The class is divided into groups and, later, committees to discuss possible activities. Some examples of activities include:
- Parent Night
- Telephone tree for getting parents involved in school
- Plant a garden with students
- Survey parents about school issues and make a report to
- the school.
- Survey principals, teachers, and support personnel about
- school issues and make a report to the school. Select and
- develop one suggestion from school staff survey.
- Develop web site for parents to access resources
- Tutor school aged students
- Work with school aged students in a homeless shelter
- Volunteer at Housing Development
Service Learning at WSSU
Three examples of actual service projects from students at Winston-Salem State University are as follows.
Reading Project
Students conducted a service learning project with Preschool classes at First Baptist Church in Winston-Salem. Students designed fliers to send home to the parents inviting them to the event. Emphasis was placed on reading books to children in small groups and then completing an activity around the concept of the book. For instance, after reading about fire trucks, the students went outside and talked to fireman about their occupation. Students provided interactive activities with parents and food. Each parent received a booklet designed by the students about parental involvement and the importance of reading to children.
Hall-Woodward Elementary School Community Project
Students worked with elementary school students from a low income housing development that attended Hall-Woodward Elementary School.
Only 10% of parents who lived in the development worked, yet they were not actively involved at the school. Students were required to make a home visit inviting families to the Community Fair.
Parents were able to learn tips about getting involved in their child’s education, tips for helping with homework, benefits of parental involvement, resource materials from various agencies, and the opportunity to play with animals from the Asheboro Zoo. The school worked very closely with the university students along with the Center for Community Safety with their Weed and Seed Program.

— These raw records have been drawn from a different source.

Fixpoint order_scan (owd : Z -> Z) (l : list Z) (j : nat) (min : Z) (inx : nat) : Z * nat :=
  match l with
  | [] => (min, inx)
  | orj :: l' =>
      if (j =? 0)%nat then order_scan owd l' (S j) min inx
      else if order_better (owd orj) min then order_scan owd l' (S j) (owd orj) j
      else order_scan owd l' (S j) min inx
  end.

Definition swap (l : list Z) (i j : nat) : list Z :=
  match l !! i, l !! j with
  | Some x, Some y => <[i := y]> (<[j := x]> l)
  | _, _ => l
  end.

(** The outer loop for the positions [i], [i+1], ...; [n] are left. *)
Fixpoint order_loop (owd : Z -> Z) (l : list Z) (i n : nat) (min : Z) : list Z * Z :=
  match n with
  | O => (l, min)
  | S n' =>
      match l !! i with
      | None => (l, min)
      | Some ori =>
          let '(min, inx) := order_scan owd (drop i l) i (owd ori) i in
          order_loop owd (swap l inx i) (S i) n' min
      end
  end.

Definition orderPaths (owd : Z -> Z) (order : list path) : list Z * Z :=
  let path_order := List.filter (fun i => negb (i =? InitialPathID)) (pathID <$> order) in
  let '(l, min) := order_loop owd path_order 0 (length path_order) 0 in
  (l ++ [0], min).

(** ** Facts about the selection *)

Implicit Types (p : path) (q : gmap Z Z) (order paths : list path).

Lemma quota_touch q id id' : quota (touch q id) id' = quota q id'.
Proof.
  unfold touch, quota. destruct (q !! id) eqn:E; [done|]. destruct (decide (id' = id)) as [->|Hne].
  - by rewrite lookup_insert_eq, E.
  - by rewrite lookup_insert_ne.
Qed.

Definition usable (hasRetransmission : bool) p : Prop := skipped hasRetransmission p = false.

Lemma usable_spec hr p :
  usable hr p <-> (hr = true \/ SendingAllowed p = true) /\ potentiallyFailed p = false /\ pathID p <> InitialPathID.
Proof.
  unfold usable, skipped. rewrite !orb_false_iff, andb_false_iff, !negb_false_iff, Z.eqb_neq. tauto.
Qed.

Lemma unprobed_quotas (st : choice) p id : quota (unprobed st p).1 id = quota (quotas_ st) id.
Proof. unfold unprobed. destruct (rtt p =? 0); [apply quota_touch|done]. Qed.

(** The best of the paths met so far: the fastest probed one, or the least used if none is
    probed. *)
Definition fastest (hr : bool) q (seen : list path) (chosen : option path) : Prop :=
  match chosen with
  | None => forall p, p ∈ seen -> ~ usable hr p
  | Some p =>
      p ∈ seen /\ usable hr p
      /\ (rtt p <> 0 -> forall p', p' ∈ seen -> usable hr p' -> rtt p' <> 0 -> rtt p <= rtt p')
      /\ (rtt p = 0 -> forall p', p' ∈ seen -> usable hr p' -> rtt p' = 0 /\ quota q (pathID p) <= quota q (pathID p'))
  end.

Record choice_ok (hr : bool) q (seen : list path) (st : choice) : Prop := {
  co_fastest : fastest hr q seen (selected st);
  co_quotas : forall id, quota (quotas_ st) id = quota q id;
  co_rtt : lowerRTT st = match selected st with Some p => rtt p | None => 0 end;
  co_id : forall p, selected st = Some p -> selectedID st = pathID p;
}.

(** Skipping a path the choice beats. *)
Lemma fastest_keep hr q seen chosen p :
  fastest hr q seen chosen ->
  (usable hr p -> exists b, chosen = Some b /\ (rtt b <> 0 -> rtt p <> 0 -> rtt b <= rtt p)
                          /\ (rtt b = 0 -> rtt p = 0 /\ quota q (pathID b) <= quota q (pathID p))) ->
  fastest hr q (seen ++ [p]) chosen.
Proof.
  intros Hf Hp. destruct chosen as [b|]; cbn in *.
  - destruct Hf as (Hin & Hu & H1 & H2). split; [apply elem_of_app; by left|]. split; [done|].
    split; intros Hr p' Hin' Hu'; apply elem_of_app in Hin' as [Hin'|Hin']; try (by auto);
      apply list_elem_of_singleton in Hin' as ->; destruct (Hp Hu') as (? & [= <-] & G1 & G2); auto.
  - intros p' Hin Hu. apply elem_of_app in Hin as [Hin|Hin]; [by apply (Hf p')|].
    apply list_elem_of_singleton in Hin as ->. by destruct (Hp Hu) as (? & [=] & _).
Qed.

(** Taking a path that beats the choice. *)
Lemma fastest_take hr q seen chosen p :
  fastest hr q seen chosen -> usable hr p ->
  (forall b, chosen = Some b -> (rtt b <> 0 -> rtt p <> 0 /\ rtt p <= rtt b)
             /\ (rtt b = 0 -> rtt p = 0 -> quota q (pathID p) <= quota q (pathID b))) ->
  fastest hr q (seen ++ [p]) (Some p).
Proof.
  intros Hf Hu Hb. split; [apply elem_of_app; right; by apply list_elem_of_singleton|]. split; [done|].
  split; intros Hr p' Hin' Hu'; apply elem_of_app in Hin' as [Hin'|Hin'];
    try (apply list_elem_of_singleton in Hin' as ->; intros; (split; lia) || lia).
  - intros Hr'. destruct chosen as [b|]; [|by destruct (Hf p')]. destruct Hf as (_ & _ & H1 & H2).
    destruct (Hb b eq_refl) as [G1 _]. destruct (decide (rtt b = 0)) as [E|E].
    + by destruct (H2 E p' Hin' Hu').
    + pose proof (H1 E p' Hin' Hu' Hr'). destruct (G1 E). lia.
  - destruct chosen as [b|]; [|by destruct (Hf p')]. destruct Hf as (_ & _ & H1 & H2).
    destruct (Hb b eq_refl) as [G1 G2]. destruct (decide (rtt b = 0)) as [E|E]; [|by destruct (G1 E)].
    destruct (H2 E p' Hin' Hu') as [E' Hle]. split; [done|]. specialize (G2 E Hr). lia.
Qed.

Lemma low_latency_step_ok hr q seen st p :
  choice_ok hr q seen st -> choice_ok hr q (seen ++ [p]) (low_latency_step hr st p).
Proof.
  destruct st as [qs sel lr sid]. intros [Hf Hq Hr Hid]. unfold low_latency_step, unprobed.
  cbn [quotas_ selected lowerRTT selectedID] in *. destruct (skipped hr p) eqn:Hs.
  { split; [|done|done|exact Hid]. apply fastest_keep; [done|]. unfold usable. by rewrite Hs. }
  assert (forall id, quota (touch qs (pathID p)) id = quota q id) as Ht by (intros; by rewrite quota_touch).
  destruct (Z.eqb_spec (rtt p) 0) as [E0|E0], (Z.eqb_spec lr 0) as [El|El]; cbn [negb andb].
  - destruct sel as [b|]; [rewrite !Ht; pose proof (Hid b eq_refl); subst sid; destruct (Z.ltb_spec (quota q (pathID b)) (quota q (pathID p)))|].
    + split; cbn [quotas_ selected lowerRTT selectedID]; [|done|done|exact Hid]. apply fastest_keep; [done|]. intros _. exists b. split; [done|]. split; [lia|]. intros _. lia.
    + split; cbn [quotas_ selected lowerRTT selectedID]; [|done|done|by intros ? [= <-]]. eapply fastest_take; [done|done|]. intros ? [= <-]. lia.
    + split; cbn [quotas_ selected lowerRTT selectedID]; [|done|done|by intros ? [= <-]]. eapply fastest_take; [done|done|]. done.
  - split; cbn [quotas_ selected lowerRTT selectedID]; [|done|done|exact Hid]. apply fastest_keep; [done|]. intros _.
    destruct sel as [b|]; [|lia]. exists b. split; [done|]. lia.
  - split; cbn [quotas_ selected lowerRTT selectedID]; [|done|done|by intros ? [= <-]]. eapply fastest_take; [done|done|]. intros b ->. lia.
  - destruct sel as [b|]; [|lia]. cbn [isSome andb]. destruct (Z.leb_spec lr (rtt p)).
    + split; cbn [quotas_ selected lowerRTT selectedID]; [|done|done|exact Hid]. apply fastest_keep; [done|]. intros _. exists b. split; [done|]. lia.
    + split; cbn [quotas_ selected lowerRTT selectedID]; [|done|done|by intros ? [= <-]]. eapply fastest_take; [done|done|]. intros ? [= <-]. lia.
Qed.

Lemma low_latency_loop_ok hr q order :
  choice_ok hr q order (fold_left (low_latency_step hr) order (MkChoice q None 0 255)).
Proof.
  assert (forall seen st, choice_ok hr q seen st -> choice_ok hr q (seen ++ order) (fold_left (low_latency_step hr) order st)) as H.
  { induction order as [|p order IH]; intros seen st Hst; [by rewrite app_nil_r|].
    cbn [fold_left]. rewrite cons_middle, app_assoc. apply IH. by apply low_latency_step_ok. }
  apply (H []). split; cbn; [|done|done|done]. by intros p Hp%not_elem_of_nil.
Qed.

(** ** The low-latency scheduler *)

Lemma multi_paths paths : (1 < length paths)%nat -> (length paths <=? 1)%nat = false.
Proof. intros H. apply Nat.leb_gt. lia. Qed.

Lemma fastest_perm hr q order paths chosen :
  order ≡ₚ paths -> fastest hr q order chosen -> fastest hr q paths chosen.
Proof.
  intros Hp. destruct chosen as [p|]; cbn [fastest].
  - intros (H1 & H2 & H3 & H4). rewrite <- Hp. split; [done|]. split; [done|].
    split; intros Hr p' Hin; rewrite <- Hp in Hin; auto.
  - intros H p Hin. rewrite <- Hp in Hin. auto.
Qed.

(** With several paths and no retransmission from a path without RTT, the low-latency
    scheduler takes a usable path, whatever order the paths are met in: the one with the
    smallest RTT, or the one that sent the fewest packets if no usable path has an RTT.  It
    takes none only if none is usable. *)
Theorem low_latency_takes_fastest paths order1 order2 q hr hsr from :
  (1 < length paths)%nat -> order2 ≡ₚ paths ->
  early_choice order1 q hr hsr from = Ok None ->
  exists chosen q', selectPathLowLatency paths order1 order2 q hr hsr from = (Ok chosen, q')
    /\ fastest hr q paths chosen /\ (forall id, quota q' id = quota q id).
Proof.
  intros Hlen Hp He. unfold selectPathLowLatency. rewrite multi_paths, He by done. cbn zeta.
  destruct (low_latency_loop_ok hr q order2) as [Hf Hq _ _]. eexists _, _. split; [done|].
  split; [|done]. by apply (fastest_perm _ _ order2).
Qed.

(** ** BLEST and ECF *)

Lemma pair_step_best hr (st : pair_choice) p : best (pair_step hr st p) = low_latency_step hr (best st) p.
Proof.
  unfold pair_step, low_latency_step. destruct (skipped hr p); [done|].
  destruct (negb (lowerRTT (best st) =? 0) && (rtt p =? 0)); [done|].
  destruct (unprobed (best st) p) as [q' []]; [done|].
  destruct (_ && (_ && SendingAllowed p)); destruct (lowerRTT (best st) <=? rtt p), (rtt p =? 0), (lowerRTT (best st) =? 0), (isSome _); done.
Qed.

(** The second best path is one of several. *)
Lemma pair_step_second hr (st : pair_choice) p :
  (selected (best st) = None -> secondBest st = None) ->
  selected (best (pair_step hr st p)) = None -> secondBest (pair_step hr st p) = None.
Proof.
  intros H. unfold pair_step. destruct (skipped hr p); [done|].
  destruct (negb (lowerRTT (best st) =? 0) && (rtt p =? 0)); [done|].
  destruct (unprobed (best st) p) as [q' []]; [done|].
  destruct (_ && (_ && SendingAllowed p)); destruct (selected (best st)) eqn:Hsel; cbn [isSome];
    rewrite ?andb_false_r, ?andb_true_r; try (by destruct (_ && _)); done.
Qed.

Lemma pair_loop hr q order :
  let st := fold_left (pair_step hr) order (MkPairChoice (MkChoice q None 0 255) None 0) in
  best st = fold_left (low_latency_step hr) order (MkChoice q None 0 255)
  /\ (selected (best st) = None -> secondBest st = None).
Proof.
  assert (forall st, (selected (best st) = None -> secondBest st = None) ->
            best (fold_left (pair_step hr) order st) = fold_left (low_latency_step hr) order (best st)
            /\ (selected (best (fold_left (pair_step hr) order st)) = None -> secondBest (fold_left (pair_step hr) order st) = None)) as H.
  { induction order as [|p order IH]; intros st Hst; [done|]. cbn [fold_left].
    rewrite <- pair_step_best. apply IH. by apply pair_step_second. }
  by apply (H (MkPairChoice (MkChoice q None 0 255) None 0)).
Qed.

(** The fast path is never blocked, so there is nothing to wait for. *)
Lemma chosen_allowed hr q order p :
  selected (fold_left (low_latency_step hr) order (MkChoice q None 0 255)) = Some p ->
  hr || SendingAllowed p = true.
Proof.
  intros Hp. destruct (low_latency_loop_ok hr q order) as [Hf _ _ _]. rewrite Hp in Hf.
  destruct Hf as (_ & [[->|H] _]%usable_spec & _); [done|]. by rewrite H, orb_true_r.
Qed.

(** BLEST and ECF are the low-latency scheduler: the loop they share skips blocked paths, so
    the fast path is never blocked and the decision to wait for it is never reached, whatever
    the windows, the unsent data and the waiting flag. *)
Theorem blest_ecf_never_wait params f lens w paths order1 order2 q hr hsr from :
  selectBLEST params f paths order1 order2 q hr hsr from = selectPathLowLatency paths order1 order2 q hr hsr from
  /\ selectECF lens w paths order1 order2 q hr hsr from
     = (selectPathLowLatency paths order1 order2 q hr hsr from, w).
Proof.
  unfold selectBLEST, selectECF, selectPathLowLatency. destruct (length paths <=? 1)%nat; [done|].
  destruct (early_choice order1 q hr hsr from) as [[p|]| |]; try done. cbn zeta.
  destruct (pair_loop hr q order2) as [Hb Hs]. rewrite Hb in Hs |- *.
  destruct (selected (fold_left (low_latency_step hr) order2 _)) as [p|] eqn:Hsel.
  - by rewrite (chosen_allowed hr q order2 p Hsel).
  - by rewrite Hs.
Qed.

(** ** A chosen path may be used *)

Lemma only_path_ok paths hr p :
  only_path paths hr = Ok (Some p) -> p ∈ paths /\ (hr = true \/ SendingAllowed p = true).
Proof.
  unfold only_path, path_at. destruct (List.find _ paths) as [x|] eqn:Hf; [|by destruct hr].
  apply find_some in Hf as [Hin _]. apply list_elem_of_In in Hin.
  destruct hr; cbn; [intros [= <-]; auto|]. destruct (SendingAllowed x) eqn:Hs; cbn; [intros [= <-]; auto|done].
Qed.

Kicking up the Importance of Parent Involvement
Students sponsored a Family night at Cook Middle School to conduct a service-learning project with parents, school, and community. The event was entitled “Kicking up the Importance of Parent Involvement: A Service Learning Project Aimed at Helping Parent, School, and Community Relations.” The goal was to increase parental support and to help university students apply strategies learned from class to determine how to get parents involved. Students prepared fliers, made home visits and phone calls inviting parents to participate in the event. Door prizes were given to families ranging from turkeys to $50.00 gift certificates to $100 cash. A guest speaker was invited from the local system to talk to parents about being positive role models for their children.
References
Buchanan, A.M., Baldwin, S.C. & Rudisill, M.E. (2002). Service Learning as Scholarship in Teacher Education, Educational Researcher, 28-34.